Published on May 31st, 2011 | by Sue Murphy3
Movie Review: X-Men: First Class
Director: Matthew Vaughn
Cast: James McAvoy, Michael Fassbender, Jennifer Lawrence, January Jones, Kevin Bacon
Following a poor third instalment in the trilogy and an equally pathetic attempt at an origins story, X-Men clearly screamed out for a reboot. However, with the vast amount of sequels, prequels, reboots and remakes already on the market, you would be entirely forgiven for wishing to sidestep the pain of watching some of the greatest comic-book characters repeat the previous mistakes of the last two releases. To this day, it is impossible to understand how Wolverine, possibly one of the most interesting and charismatic comic-book heroes, failed to make any sort of real impact at the box office, or indeed on the critics. So perhaps it was consoling to learn of the involvement of Bryan Singer as producer for First Class, the director that made X-Men and X-Men 2 so enjoyable and in their wisdom, Fox decided to sign Matthew Vaughn off the back of his success with Kick Ass.
X-Men: First Class is indeed a prequel, almost an origin story for Professor X and Magneto, after the latter’s solo tale was shelved; yet it had been intended to treat this instalment as a separate entity from the others, the new chapter in a new trilogy. Professor Charles Xavier (McAvoy), an expert on mutants, is enlisted to help Agent MacTaggart (Byrne) hunt down Sebastian Shaw (Bacon) and prevent him from causing the outbreak of the third World War. Xavier, a mutant himself, encounters Erik Lehnsherr (Fassbender) for the first time during the operation. An enemy of Shaw, he has his own personal motivations for pursuing the mission, and when Xavier unites a team of mutants for the cause, differences soon become obvious within the circle.

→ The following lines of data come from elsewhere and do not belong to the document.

Lemma chunks_of_nonempty (text : pystr) n :
  0 < n -> text <> [] -> Forall (fun c => c <> []) (chunks_of text n).
Proof.
  intros Hn Ht. unfold chunks_of, range0.
  destruct (@range_from_shape text n Hn (length text) 0)
    as (full & last & E & Hfull & Hlast).
  - lia.
  - destruct text; [congruence | simpl; lia].
  - rewrite E. apply Forall_app. split.
    + eapply Forall_impl; [|exact Hfull].
      intros c Hc Hnil. subst c. simpl in Hc. lia.
    + constructor; [|constructor]. intros Hnil. subst last.
      simpl in Hlast. lia.
Qed.

(** At a positive limit [_split_text] returns the single empty chunk
    for the empty text and the chunks of line 103 otherwise. *)
Lemma split_text_positive (text : pystr) (limit : Z) :
  (0 < limit)%Z ->
  _split_text text limit
  = Some (match text with
          | [] => [[]]
          | _ :: _ => chunks_of text (Z.to_nat limit)
          end).
Proof.
  intros Hlimit. unfold _split_text. destruct text as [|c text];
    [reflexivity|].
  simpl. destruct (Z.eqb_spec limit 0) as [|_]; [lia|].
  destruct (Z.ltb_spec limit 0) as [|_]; [lia | reflexivity].
Qed.

Lemma chunks_of_concat (text : pystr) n :
  0 < n -> concat (chunks_of text n) = text.
Proof.
  intros Hn. unfold chunks_of, range0.
  now rewrite range_from_concat by lia.
Qed.

End SplitFacts.
Import SplitFacts.

(** C3. Splitting a string of length L at a positive limit N gives the
    chunks in order: their concatenation is the string; for a non-empty
    string there are ceil(L/N) of them, all of exactly N characters
    except the last, which has between 1 and N; the empty string gives
    the single empty chunk. *)
Theorem split_text_chunks (text : pystr) (limit : Z) :
  (0 < limit)%Z ->
  exists chunks,
    _split_text text limit = Some chunks
    /\ concat chunks = text
    /\ Forall (fun c => length c <= Z.to_nat limit) chunks
    /\ (text = [] -> chunks = [[]])
    /\ (text <> [] ->
        length chunks = ceil_div (length text) (Z.to_nat limit)
        /\ exists full last,
             chunks = full ++ [last]
             /\ Forall (fun c => length c = Z.to_nat limit) full
             /\ 0 < length last <= Z.to_nat limit).
Proof.
  intros Hlimit. unfold _split_text.
  destruct text as [|c text].
  - exists [[]]. simpl. repeat split; try congruence.
    constructor; [simpl; lia | constructor].
  - simpl truthy. cbv iota beta. simpl negb. cbv iota.
    destruct (Z.eqb_spec limit 0) as [|_]; [lia|].
    destruct (Z.ltb_spec limit 0) as [|_]; [lia|].
    set (n := Z.to_nat limit). assert (Hn : 0 < n) by (subst n; lia).
    set (s := c :: text).
    exists (chunks_of s n). unfold chunks_of, range0.
    destruct (@range_from_shape s n Hn (length s) 0)
      as (full & last & E & Hfull & Hlast); [lia | simpl; lia |].
    split; [reflexivity|]. split; [|split; [|split]].
    + now rewrite range_from_concat by lia.
    + rewrite E. apply Forall_app. split.
      * eapply Forall_impl; [|exact Hfull]. intros; simpl in *; lia.
      * constructor; [lia | constructor].
    + discriminate.
    + intros _. split.
      * rewrite length_map, range_from_length by lia. f_equal; lia.
      * exists full, last. split; [exact E|]. split; assumption.
Qed.

Lemma split_text_chunks_witness :
  exists chunks,
    _split_text (str "abcdefg") 3 = Some chunks
    /\ concat chunks = str "abcdefg"
    /\ Forall (fun c => length c <= Z.to_nat 3) chunks
    /\ (str "abcdefg" = [] -> chunks = [[]])
    /\ (str "abcdefg" <> [] ->
        length chunks = ceil_div (length (str "abcdefg")) (Z.to_nat 3)
        /\ exists full last,
             chunks = full ++ [last]
             /\ Forall (fun c => length c = Z.to_nat 3) full
             /\ 0 < length last <= Z.to_nat 3).
Proof. apply (@split_text_chunks (str "abcdefg") 3). reflexivity. Defined.

(** ** Rendering *)

Module RenderFacts.

(** [omap f l]: the defined results of [f] along [l], in order. *)
Fixpoint omap (A B : Type) (f : A -> option B) (l : list A) : list B :=
  match l with
  | [] => []
  | x :: rest =>
      match f x with
      | Some y => y :: omap f rest
      | None => omap f rest
      end
  end.

(** The text a segment contributes: none for a thought, none for a
    segment without (non-empty) text. *)
Definition visible_text (part : ResponsePart) : option pystr :=
  if is_thought part then None
  else if opt_truthy (part_text part) then part_text part
  else None.

(** The image payload a segment contributes: none for a thought or a
    text segment. *)
Definition visible_image (part : ResponsePart) : option bytes :=
  if is_thought part then None
  else if opt_truthy (part_text part) then None
  else option_map (fun image => save image (save_format image))
         (as_image part).

Lemma parts_loop_acc ps : forall text_parts images,
  parts_loop ps text_parts images
  = (text_parts ++ omap visible_text ps, images ++ omap visible_image ps).
Proof.
  induction ps as [|part rest IH]; intros text_parts images; simpl.
  - now rewrite !app_nil_r.
  - unfold visible_text, visible_image.
    destruct (is_thought part); [apply IH|].
    destruct (part_text part) as [[|c t]|] eqn:Et; simpl.
    + destruct (as_image part); simpl; rewrite IH; [|reflexivity].
      now rewrite <- app_assoc.
    + rewrite IH. now rewrite <- app_assoc.
    + destruct (as_image part); simpl; rewrite IH; [|reflexivity].
      now rewrite <- app_assoc.
Qed.

Lemma omap_drop_thoughts (B : Type) (f : ResponsePart -> option B) ps :
  (forall part, is_thought part = true -> f part = None) ->
  omap f (filter (fun part => negb (is_thought part)) ps) = omap f ps.
Proof.
  intros Hf. induction ps as [|part rest IH]; simpl; [reflexivity|].
  destruct (is_thought part) eqn:Et; simpl.
  - now rewrite (Hf part Et).
  - now rewrite IH.
Qed.

Lemma format_model_response_eq response :
  _format_model_response response
  = (match omap visible_text (response_parts response) with
     | [] => or_empty (response_text response)
     | texts => join [nl; nl] texts
     end,
     omap visible_image (response_parts response)).
Proof.
  unfold _format_model_response. rewrite parts_loop_acc. simpl.
  now destruct (omap visible_text (response_parts response)).
Qed.

End RenderFacts.
Import RenderFacts.

(** C4. Rendering joins, with a blank line between them and in emission
    order, the texts of the segments that are not thoughts, and collects
    the images of the other non-thought segments in order; the thought
    segments have no effect on the result, whatever they hold; and
    [thought, text("a"), image(X), text("b")] renders to "a", blank line,
    "b" with the image list [X]. *)
Theorem format_model_response_thoughts :
  (forall response,
     _format_model_response response
     = (match omap visible_text (response_parts response) with
        | [] => or_empty (response_text response)
        | texts => join [nl; nl] texts
        end,
        omap visible_image (response_parts response)))
  /\ (forall hidden hidden_image,
        let part := {| thought := Some true; part_text := hidden;
                       as_image := hidden_image |} in
        visible_text part = None /\ visible_image part = None)
  /\ (forall ps fallback,
        _format_model_response
          {| response_parts := filter (fun part => negb (is_thought part)) ps;
             response_text := fallback |}
        = _format_model_response
            {| response_parts := ps; response_text := fallback |})
  /\ (forall (hidden : option pystr) (hidden_image : option Image)
             (X : Image) (fallback : option pystr),
        _format_model_response
          {| response_parts :=
               [ {| thought := Some true; part_text := hidden;
                    as_image := hidden_image |};
                 {| thought := None; part_text := Some (str "a");
                    as_image := None |};
                 {| thought := None; part_text := None;
                    as_image := Some X |};
                 {| thought := None; part_text := Some (str "b");
                    as_image := None |} ];
             response_text := fallback |}
        = (str "a" ++ [nl; nl] ++ str "b", [save X (save_format X)])).
Proof.
  split; [exact format_model_response_eq|].
  split; [intros hidden hidden_image; split; reflexivity|].
  split.
  { intros ps fallback. rewrite !format_model_response_eq. simpl.
    rewrite !omap_drop_thoughts; [reflexivity|..];
      intros part Ht; unfold visible_text, visible_image; now rewrite Ht. }
  intros hidden hidden_image X fallback. reflexivity.
Qed.

(** ** Delivery *)

Module DeliverFacts.

(** The uploads of lines 191-198, as events. *)
Fixpoint upload_events (images : list bytes) (idx : nat)
    (channel thread_ts : pystr) : list event :=
  match images with
  | [] => []
  | image_bytes :: rest =>
      FilesUpload channel thread_ts
        (str "gemini-response-" ++ str_of_nat idx ++ str ".png")
        (str "Gemini response " ++ str_of_nat idx)
        image_bytes
      :: upload_events rest (S idx) channel thread_ts
  end.

Definition say_events (chunks : list pystr) (thread_ts : pystr)
  : list event :=
  map (fun chunk => Say chunk chunk thread_ts) chunks.

Lemma say_each_run chunks thread_ts tr :
  say_each chunks thread_ts tr = (Ok tt, tr ++ say_events chunks thread_ts).
Proof.
  revert tr. induction chunks as [|chunk rest IH]; intros tr; simpl.
  - unfold ret. now rewrite app_nil_r.
  - unfold bind, say, emit. rewrite IH. now rewrite <- app_assoc.
Qed.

As simplistic as that plot may seem, First Class allows more than enough room to manoeuvre and meander without losing the viewer. Set against the backdrop of the 1960’s political upheaval, the framework is slowly built around Xavier, who for the first time, will unite mutants and bring them out into the open. For anyone who enjoyed the first two films in the trilogy, it is amazing to get some of the origin stories of the rest of the X-Men crew and of course, to get across the motivations for their characters in the future. McAvoy and Fassbender are electrifying as the opposing sides of the same coin, Xavier the perfectly sympathetic, truly good leader against Lehnsherr’s internal dilemmas that eventually spill over into the rest of the team. Lawrence delivers a wonderfully understated performance as the almost invisible backbone to McAvoy’s Xavier and Bacon does what Bacon does best, as the menacing and cruel enemy. First Class has been likened to the Bond films of the 60’s and although that comes across with strength in relation to the sets, Jones’ Emma Frost seems more of a Bond girl than a calculating telepath.
Yet, First Class not only manages to deliver a fine story with some truly amazing action sequences, it delves further into the characters and the world that surrounds them than it ever has before. Although the Cold War is the major political theme of the film, it cannot be ignored that running in parallel with this was the Civil Rights movement of the 1960’s, which has no doubt influenced the acceptance theme that runs throughout the film. It has been noted by other critics the likeness between Xavier and Martin Luther King, and Lehnsherr and Malcolm X. First Class follows the path laid down by the genre at the moment; a more serious and in-depth look at the world of the superhero, darker and set against real events. This latest instalment breathes new life into a franchise that was considered to be beyond resurrecting and there are few issues to take up with it. Perhaps the only suggestion is that the back-story between Professor X and Magneto is much more grounded in the comics and stretches back to their college days, but this will only get under the skin of the true X-Men geeks.
Although it is entirely possible to watch this independent of the other earlier chapters, you will be more than rewarded if you check in with them. A truly great summer blockbuster that will be tough to match.